Over two-thirds of doctors support medical marijuana
A recently released survey shows that not only do a strong majority of doctors support medical marijuana, but more of them than consumers themselves believe it should be legal.
The survey of more than 1,500 doctors and nearly 3,000 consumers found that 69 percent of doctors said medical marijuana can help with certain conditions and treatments while 52 percent of consumers expressed that same belief.
Among doctors, 67 percent said they believe medical marijuana should be a treatment option for patients. Total support for nationwide legalization by doctors stands at 56 percent.
A recent CNN-ORC poll puts national support for medical marijuana legalization at 80 percent, with only 10 percent in opposition.
Support for medical marijuana was highest among cancer specialists and blood disorder specialists.
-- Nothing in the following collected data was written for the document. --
(* ===== verification/_CoqProject ===== *)
-Q . S2P
Prelude.v
BitMath.v
BitSet.v
Ring.v
QSpinlock.v
BuddyPage.v
Bitmap.v
Buddy.v
BuddyInit.v
BuddyAlloc.v
UInt128.v
CMem.v
CString.v
CNum.v
FixedPoint.v
Parse.v
Sort.v
TimerWheel.v
Timer.v
TimerApi.v
Rbt.v
RbtShape.v
RbtInv.v
RbtWalk.v
RbtInsert.v
RbtDelete.v
RbtApi.v
RbtCheck.v
AddressRange.v
IdSpace.v
Mpmc.v
MpmcSafe.v
ChaCha.v
Prng.v
Entropy.v
FixedSize.v
Vas.v
VasArena.v
VasOps.v
VasMag.v
VasLocal.v
VasSpace.v
VasApi.v
VasClient.v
For those two groups, 82 percent said marijuana can provide real benefits to patients and and they support legalizing medical cannabis.
“Despite more than 20 years of anecdotal evidence about the medicinal effects of marijuana, doctors and consumers remain in search of answers,” Dr. Michael Smith, WebMD’s chief medical editor, said in a company news release.
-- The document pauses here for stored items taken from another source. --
(* ===== verification/Prelude.v ===== *)
(** * A verification development for the charmos kernel

    charmos is a kernel for x86-64 written in C.  The development models
    parts of it as executable definitions translated from the sources under
    [src/] (file names below are relative to it), and proves what those parts
    promise their callers.  Definitions keep the names of the C functions; the
    loops of a function, and parts of one used twice, have names of their own.

    ** The parts and where they are

    Physical memory.  At boot [pmm_early_init] scans the memory map into a bitmap
    of pages, from which [bitmap_alloc_pages] serves until [buddy_init] has built
    the page array and the free lists; from then on [buddy_alloc_pages] and
    [buddy_free_pages] hand out aligned blocks.
    - [BuddyPage.v]: [include/mem/page.h], [kernel/mem/buddy/internal.h] and the
      free lists of [kernel/mem/buddy/core.c].
    - [Bitmap.v]: [kernel/mem/bitmap.c], the scan of [kernel/mem/pmm.c].
    - [Buddy.v], [BuddyAlloc.v]: allocating and freeing of
      [kernel/mem/buddy/core.c], the invariant [binv], the theorems.
    - [BuddyInit.v]: [kernel/mem/buddy/init.c], which establishes [binv].

    Synchronisation and queues.
    - [QSpinlock.v]: [kernel/sync/qspinlock.c] as a step system, one atomic access
      a step.
    - [Ring.v]: [kernel/structures/spsc_fifo_ring.c], in sequence ([Module Ring])
      and with producer and consumer interleaved ([Module Concurrent]).
    - [Mpmc.v]: [kernel/structures/mpmc_fifo_ring.c] and its header, the ring of
      many producers and consumers, as a step system.  [MpmcSafe.v]: its invariant,
      which gives every slot a phase, and the theorems.

    Timers.  The timer interrupt runs the due buckets of a per-CPU wheel, calls
    interrupt timers and queues the others for a DPC (a deferred procedure call).
    - [TimerWheel.v]: one [struct timer_base] of [kernel/time/timer.c].
    - [Timer.v]: the rest of [kernel/time/timer.c], over a [world] of timers and
      per-CPU structures.
    - [TimerApi.v]: the invariant [world_ok], the client's calls, the theorems.

    Ordered trees and their clients.  The red-black tree is intrusive: its nodes
    are part of the structures it orders, here in one memory of nodes.
    - [Rbt.v]: [kernel/structures/rbt.c], [include/structures/rbt.h].
    - [RbtShape.v]: the tree a memory holds, and rotations.  [RbtInv.v]: the
      red-black rules, the bound on the height and the laws of the comparison
      ([NodeOrder]).  [RbtWalk.v], [RbtInsert.v], [RbtDelete.v]: the loops.
    - [RbtApi.v]: the interface [tree_of], a tree as the list of its nodes, which is
      all that the clients use.  [RbtCheck.v]: the deep check, types, sequences.
    - [AddressRange.v]: [kernel/mem/address_range.c], the table of the kernel's
      address ranges.
    - [IdSpace.v]: [kernel/structures/id_space.c], the allocator of thread ids.

    Virtual addresses.  A space has a global arena of segments and one for every
    CPU, which imports chunks from it; magazines keep extents of common sizes.  The
    segments are nodes of red-black trees and objects of fixed size.
    - [FixedSize.v]: [kernel/mem/fixed_size_alloc.c], between two interfaces: pages
      ([PagePool]) and objects ([ObjAlloc]).
    - [Vas.v]: [kernel/mem/vas.c] over any [ObjAlloc].
    - [VasArena.v], [VasOps.v]: an arena as the list of its segments; cutting and
      merging.  [VasMag.v], [VasLocal.v]: the arena of a CPU with its magazines.
      [VasSpace.v], [VasApi.v]: the invariant [space_ok] of a space and every call
      on it.  [VasClient.v]: sequences of calls, the theorems, and an instance on
      [FixedSize.v].

    Bits and numbers.
    - [BitMath.v]: [include/math/bit.h], [include/math/align.h].
    - [BitSet.v]: [include/structures/bitmap.h], [include/structures/cpu_mask.h];
      used by the option parsers and the timers.  Of the CPU masks only what these
      use; the other functions pass their arguments on to the bitmaps.
    - [UInt128.v]: [kernel/types/ui128_t.c].
    - [FixedPoint.v]: [include/math/fixed.h], [kernel/math/fixed.c].

    Strings, options and sorting, over the byte memory of [CMem.v].
    - [CMem.v], [CString.v], [CNum.v]: [kernel/string.c] and [include/string.h].
    - [Parse.v]: [kernel/parse.c], a client of the three and of [BitSet.v].
    - [Sort.v]: [kernel/math/sort.c].

    Cryptography, over the byte memory of [CMem.v].
    - [ChaCha.v]: [kernel/crypto/chacha20.c], and RFC 8439 as the reference
      ([Module Rfc8439]).
    - [Prng.v]: [kernel/crypto/prng.c], the generator of a CPU, and SplitMix64 of its
      header.  [Entropy.v]: [kernel/crypto/entropy_pool.c].

    ** How code is modelled

    A function returns an [outcome]: [Ok], [Panic] for [panic] and a failing
    [enforce], [Fault] for a null dereference or an access outside an object.
    Integers are [Z] with the wrap-around of their width written out ([u64],
    [i32], ...); the kernel is compiled with [-fwrapv].  A structure is a record,
    an array or bitmap the list of its elements, a pointer into an array an
    index, a pointer to bytes or to a tree node an address.  Code outside a model is an argument
    with its laws as hypotheses: the allocator ([Valloc]), comparison functions
    ([Comparator]), timer functions, the clock event device, the page allocator
    ([PagePool]).

    ** What the theorems show

    - Buddy allocator: held blocks stay aligned and disjoint under any use by a
      client; each call's exact effect; no page is lost; when it panics; set-up
      finds room for the page array if there is any, and frees only usable pages
      and all of them in blocks without a reserved page.  Boot bitmap: the scan and, outside the case below,
      allocation are right.
    - Spinlock: mutual exclusion in every execution without the faulty retry, and
      an execution with it that has two owners.  Ring: first in, first out under
      every interleaving, what a call transfers while the other side goes on, and
      refinement of a byte queue.  Ring of many producers
      and consumers: under every interleaving no value is lost, given out twice or
      mixed up and no two agents meet at a slot; a call is refused only for a
      reason; alone, a call behaves as on a bounded queue.
    - Timers: the invariant from boot on under any sequence of allowed calls, none
      of which faults; what one run delivers; what adding, modifying and deleting
      do; no due timer is lost between the interrupt and the DPC.
    - Red-black tree: in every build, insertion, deletion, moving and putting back a
      node change the list of nodes as they should, keep the red-black rules and
      touch no other node; queries and iteration read the list; the deep check of
      the debug builds accepts exactly the red-black trees; every legal sequence of
      insertions and deletions runs without a fault and keeps the types of all
      words in memory.
    - Address ranges: set-up panics for stated reasons only, or every range has its
      place, by first fit, and no address is in two.  Ids: allocation takes the least run that is
      long enough, freeing gives back exactly the ids named, free runs are maximal.
    - Virtual addresses: under any sequence of calls by any CPUs the extents held
      are aligned and disjoint, freeing takes exactly what is held and panics
      otherwise, and a space can be destroyed exactly when nothing is held, also
      with chunks lent to CPUs and extents kept by magazines.  The same of the
      objects of the fixed-size allocator.
    - Bitmaps refine finite sets; 128-bit and fixed-point arithmetic agree with
      the integers; memory and string functions have their effect and no other;
      printing and reading numbers are inverse; the parsers accept exactly their
      grammar; sorting gives an ascending permutation.
    - Cryptography: encryption is that of RFC 8439, its own inverse and touches only
      the output; the generator gives out the key stream of its seed; the entropy
      pool implements an abstract pool under any sequence of calls.
    - Some theorems state what the code does where it does not do what it means
      to: [qspinlock_two_owners], [bitmap_alloc_pages_wraps],
      [strchr_misses_high_bytes], [fx_helpers_off], [add_static_same_base],
      [address_range_for_addr_end], [entropy_reseed_zero_key],
      [prng_seed_forgets], and parts of [strtol_correct] and
      [rbt_walk_correct].

    ** Bounds

    Loops are [loop fuel body]; running out of fuel is a [Fault].  Where the code
    bounds a loop the definition computes enough fuel from its arguments, and the
    theorems show that it returns.  The loops over timers take the fuel as an
    argument, and the theorems ask for more than there are timers in the base or
    in the queue.  Time in the timer theorems is below 2^62 microseconds, so that
    no time on the wheel wraps; CPU numbers are below 2^18, the field of the
    timer's flags.  The theorems on the ring of many producers are for at most 2^61
    steps and slots, so that no position wraps.  Requests to the buddy allocator are
    for at most 2^63 pages: for more the loop that computes the order does not end.
    Loops over a tree have as many rounds as there are nodes in memory, and one; the recursion of the deep check goes 130 levels down, more than
    the 128 at which the code panics, and no red-black tree of 64-bit addresses is
    so high.

    ** What is assumed and what is not modelled

    - Memory is sequentially consistent in the concurrent models.  Elsewhere
      functions run one after the other, as under their locks; the locks
      themselves, interrupt levels and preemption are not in those models.
    - The theorems on running timers are for functions of timers that do not call
      the timer operations.  A function that arms its own timer again, as the
      scheduler's tick, the watchdog and the status bar do, is outside them.  The
      wait of [timer_delete_sync] and [timer_shutdown_sync] for another CPU is
      defined, and no theorem says that it ends.
    - The search for a CPU's clock event device is an argument of [timers_init].
    - What the allocator returns to [id_space_free] and [id_space_init] is an
      argument: memory not in use, or null.
    - Not modelled yet: AVL, splay and radix trees, treaps and heaps, the other data
      structures, HyperLogLog and edit distance.
    - Not modelled: the scheduler, threads and the locks that block (context
      switches and interrupts in assembly), virtual memory and slab (page tables),
      drivers, ACPI, clock hardware and boot (registers and firmware), file
      systems and block layer, console, logging and test support. *)

From Stdlib Require Export ZArith Lia.
From stdpp Require Export prelude list gmap numbers.
#[export] Set Default Goal Selector "!".
Open Scope Z_scope.

(** ** Outcomes of kernel code

    A C function of the kernel either returns, calls [panic]/[enforce] with a
    failing condition, or runs into undefined behaviour (a null dereference or
    an access outside an array).  The three are kept apart, so that a theorem
    can say that a path panics, and that no path faults. *)
Inductive outcome (A : Type) : Type :=
  | Ok (a : A)
  | Panic
  | Fault.
Arguments Ok {A} a.
Arguments Panic {A}.
Arguments Fault {A}.

#[export] Instance outcome_ret : MRet outcome := fun A a => Ok a.
#[export] Instance outcome_bind : MBind outcome :=
  fun A B f m => match m with Ok a => f a | Panic => Panic | Fault => Fault end.

(** [enforce(c)]: continue when the condition holds, panic otherwise. *)
Definition enforce (c : bool) : outcome unit := if c then Ok tt else Panic.

(** Reading through a pointer or an array slot that may not exist. *)
Definition deref {A} (o : option A) : outcome A :=
  match o with Some a => Ok a | None => Fault end.

Lemma bind_Ok {A B} (f : A -> outcome B) a : (Ok a ≫= f) = f a.
Proof. reflexivity. Qed.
“The findings of our consumer-physician survey indicate the medical community’s support for the use of marijuana as a treatment option, particularly among clinical specialties that have pioneered research,” Smith said.
“Yet these survey data suggest additional studies will inform decision-makers’ confidence in where medical marijuana can help and where it might not,” he added.
Concerning full legalization for recreational consumption, support from doctors registered at 53 percent.